#[export] Instance circuits_part : Part CollectionTables CircuitTable := {|
  part := ct_circuits;
  put := fun t d => MkCT (ct_providers d) (ct_collections d) (ct_snapshots d) (ct_partitions d) t (ct_audit d) (ct_events d) (ct_store d)
|}.
#[export] Instance circuits_part_laws : PartLaws CollectionTables CircuitTable.
Proof. constructor; [reflexivity|now intros []|reflexivity]. Qed.

(** The three CHECKs of [forecast_collections]. *)
Definition collection_check (c : ForecastCollection) : bool :=
  (bool_decide (fc_Status c <> StatusPending) || bool_decide (fc_CompletedAt c = None))
  && match fc_CompletedAt c with Some t => fc_RequestedAt c <=? t | None => true end
  && (AccountingHolds c || negb (Successful (fc_Status c))).

(** The columns of the unique index [forecast_collections_dedup]. *)
Definition dedup_key (c : ForecastCollection) : uuid * uuid * Time :=
  (fc_ProviderID c, fc_LocationID c, default (fc_RequestedAt c) (fc_ProviderModelRunTime c)).

(** Another usable collection holds the key of [c]. *)
Definition dedup_conflict (cs : list ForecastCollection) (c : ForecastCollection) : bool :=
  Successful (fc_Status c) &&
  existsb (fun x => Successful (fc_Status x) && negb (N.eqb (fc_ID x) (fc_ID c))
                    && bool_decide (dedup_key x = dedup_key c)) cs.

Definition id_taken (cs : list ForecastCollection) (id : uuid) : bool :=
  existsb (fun x => N.eqb (fc_ID x) id) cs.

######

# [EXERCISE DESCRIPTION]
Quote the data above from the line containing "Definition collection_check (c" to the line containing "(** The columns", inclusive, and stop.

# [RESULT OF THE EXERCISE]
Definition collection_check (c : ForecastCollection) : bool :=
  (bool_decide (fc_Status c <> StatusPending) || bool_decide (fc_CompletedAt c = None))
  && match fc_CompletedAt c with Some t => fc_RequestedAt c <=? t | None => true end
  && (AccountingHolds c || negb (Successful (fc_Status c))).

(** The columns of the unique index [forecast_collections_dedup]. *)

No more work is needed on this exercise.